Many commentators on Agatha Christie's work have also remarked that she – or rather her characters - are often impressed with physical beauty. Such beauty provides a catalyst for many murders in her work; eg a man desiring a beautiful woman at all costs and killing people because of this; like in Christie's The moving finger (1942)

There is no doubt that physical beauty, especially of women, is important to Bolaji too. Just note the gallery of "lovely, delectable" ladies who dot so many of his (Bolaji's) works of fiction! Like Susan (Tebogo Investigates) Lorna (Tebogo's spot of bother) Lupna (People of the townships), Charlotte (Tebogo and the Haka), Neo, (Tebogo and the epithalamion) and also Debbie (Tebogo and the pantophagist)

And it is also likely that some of the famous titles published by Agatha Christie in her heyday influenced a few of Bolaji's titles himself. Perhaps the most famous example is Bolaji's The ghostly adversary (2001). Was the title influenced by Christie's The Secret Adversary (1922)

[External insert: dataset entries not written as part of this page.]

(** * Battery model: diffusion update, driver-potential solver, cycling program

    A shallow embedding of [battery/diffusion_battery.py],
    [battery/tester_program.py] and [battery/config.py].

    Numbers.  Python floats are idealised as real numbers ([R]); [==] on
    floats is equality of reals, decided by [Req_dec_T].  Integer counters
    (timesteps) are [Z]; the cathode width, a number of grid points, is [nat].

    Arrays.  A numpy array that is shared or written in place (the charge
    curve, its working copies) lives in a store of arrays and is named by a
    reference; [copy] allocates, [y[0] = v] writes the store.  Arrays that
    are built and consumed inside one expression are plain lists.

    Dtypes.  An array is an int64 array or a float64 array.  numpy truncates
    a float that is written into an int64 array, and the repository builds
    int64 curves (the default curve of [Charge.get_init_vals], the curve of
    the test); every result of [np.convolve] with the kernel is a float64
    array.  The entries of an int64 array are idealised as unbounded integers
    ([Z]), as those of a float64 array are as reals: overflow beyond 2^63 is
    left out, as rounding is.

    Not a number.  With [cathode_width = 0] the program divides by
    [sigma = 0] and its kernel is NaN, which is no real number.  What is
    proved about the values of an update is stated for widths of at least 1.

    Exceptions.  A computation returns a value or raises; what was written
    before the exception stays written. *)

From Stdlib Require Import Reals Lra Lia ZArith List String.
From stdpp Require Import base list.

Open Scope R_scope.

(** ** Exceptions, outcomes and the state monad *)

(** [UnrecognizedTestStep s] is [Exception("Unrecognized Test Step 's'")].
    [DanglingReference] is no exception of Python: it is the outcome of a read
    through a reference that names no array of the store, which no reference
    obtained from the store is. *)
Inductive exn : Type :=
| IndexError
| ValueError
| ZeroDivisionError
| AssertionError
| UnrecognizedTestStep (step : string)
| DanglingReference.

Inductive outcome (A : Type) : Type :=
| Return (a : A)
| Raise (e : exn).

Arguments Return {A} a.
Arguments Raise {A} e.

Definition M (S A : Type) : Type := S -> outcome A * S.

Definition ret {S A : Type} (a : A) : M S A := fun s => (Return a, s).

Definition raise {S A : Type} (e : exn) : M S A := fun s => (Raise e, s).

Definition bind {S A B : Type} (m : M S A) (k : A -> M S B) : M S B :=
  fun s =>
    match m s with
    | (Return a, s') => k a s'
    | (Raise e, s') => (Raise e, s')
    end.

Declare Scope monad_scope.
Delimit Scope monad_scope with monad.

Notation "x <- c ;; k" := (bind c (fun x => k))
  (at level 100, c at next level, right associativity) : monad_scope.
Notation "c ;;; k" := (bind c (fun _ => k))
  (at level 100, right associativity) : monad_scope.

Open Scope monad_scope.

Definition lift_outcome {S A : Type} (o : outcome A) : M S A := fun s => (o, s).

(** ** The store of numpy arrays *)

Definition loc : Type := nat.

Inductive ndarray : Type :=
| Int64Array (zs : list Z)
| Float64Array (xs : list R).

(** The entries of an array, as numbers. *)
Definition data (a : ndarray) : list R :=
  match a with
  | Int64Array zs => map IZR zs
  | Float64Array xs => xs
  end.

(** Ceiling of a real, from [up] ([up x] is the integer with
    [x < up x <= x + 1]). *)
Definition Rceil (x : R) : Z := (1 - up (- x))%Z.

(** Truncation toward zero, the conversion of a float to an integer: the
    floor of a number that is not negative, the ceiling of a negative one. *)
Definition Rtrunc (v : R) : Z :=
  if Rle_dec 0 v then (up v - 1)%Z else Rceil v.

(** [a[i] = v] on an array value: an int64 array takes [v] truncated. *)
Definition write (a : ndarray) (i : nat) (v : R) : ndarray :=
  match a with
  | Int64Array zs => Int64Array (<[i := Rtrunc v]> zs)
  | Float64Array xs => Float64Array (<[i := v]> xs)
  end.

(** The number that an entry of [a] holds after [v] was written to it. *)
Definition stored (a : ndarray) (v : R) : R :=
  match a with
  | Int64Array _ => IZR (Rtrunc v)
  | Float64Array _ => v
  end.
(** X12. Read your write: in a store that respects the natural key, a
    [logHabit] that returns is followed by [getLogEntry] finding, under the
    returned identifier, a row with the value and note just logged; a
    [logHabit] that is rejected changes nothing. *)
Theorem logHabit_read_back now fresh h d v n db :
  log_inv db →
  (∀ id, (logHabit now fresh h d v n db).1 = Ok id →
     ∃ e, getLogEntry h d (logHabit now fresh h d v n db).2 = Some e
          ∧ LogEntry.id e = id
          ∧ LogEntry.value e = v
          ∧ LogEntry.note e = n
          ∧ LogEntry.updatedAt e = now)
  ∧ (∀ err, (logHabit now fresh h d v n db).1 = Throw err →
       (logHabit now fresh h d v n db).2 = db).
Proof.
  intros Hinv.
  pose proof (exec_log_inv (CallLogHabit now fresh h d v n) db Hinv)
    as [Hwf' Hone']. simpl in Hwf', Hone'.
  assert (∀ k e, logEntries (logHabit now fresh h d v n db).2 !! k = Some e →
            same_pair h d e = true →
            getLogEntry h d (logHabit now fresh h d v n db).2 = Some e)
    as Hfind.
  { intros k e Hk Hp. unfold getLogEntry, where_habitId_date.
    destruct (head (where_equals (same_pair h d)
                      (logEntries (logHabit now fresh h d v n db).2)))
      as [e'|] eqn:Hhead.
    - apply head_where_Some in Hhead as [Hp' [k' Hk']].
      apply same_pair_true in Hp as [??]. apply same_pair_true in Hp' as [??].
      assert (k' = k) as -> by (eapply Hone'; [done..|congruence|congruence]).
      congruence.
    - pose proof (head_where_None _ _ _ _ Hhead Hk). congruence. }
  destruct Hinv as [Hwf Hone]. split.
  - intros id Hid. revert Hid Hfind. unfold logHabit.
    destruct (head (where_habitId_date h d (logEntries db)))
      as [existing|] eqn:Hhead; simpl.
    + intros [= <-] Hfind.
      apply head_where_Some in Hhead as [Hp [k Hk]].
      pose proof (wf_lookup _ _ _ _ Hwf Hk) as Hpk. simpl in Hpk. subst k.
      unfold update in Hfind |- *. rewrite Hk in Hfind |- *.
      simpl in Hfind |- *.
      exists (LogEntry.mk (LogEntry.id existing) (LogEntry.habitId existing)
                (LogEntry.date existing) v n (LogEntry.skippedReason existing)
                (LogEntry.createdAt existing) now).
      split; [|by repeat split].
      eapply Hfind; [apply lookup_insert_eq|].
      apply same_pair_true in Hp as [??]. by apply same_pair_true.
    + unfold add, store. simpl.
      destruct (logEntries db !! fresh) eqn:Hfresh; simpl; [done|].
      intros [= <-] Hfind. exists (LogEntry.mk fresh h d v n None now now).
      split; [|by repeat split].
      eapply Hfind; [apply lookup_insert_eq|]. by apply same_pair_true.
  - intros err. unfold logHabit.
    destruct (head (where_habitId_date h d (logEntries db))); simpl; [done|].
    by destruct (add _ _ _ _).
Qed.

Indeed Tebogo Mokoena – the sleuth created by Bolaji -  is such a gentleman that a critic (Pule Lebuso) was moved to comment on him: "…women are treated with such fulsome respect in Bolaji's fiction to the extent that it can even lead to absurd, dangerous situations as we see at the end of Tebogo's spot of bother,"

But in the end, Bolaji's investigators get to the bottom of the sundry mysteries – just like Agatha Christie's sleuths!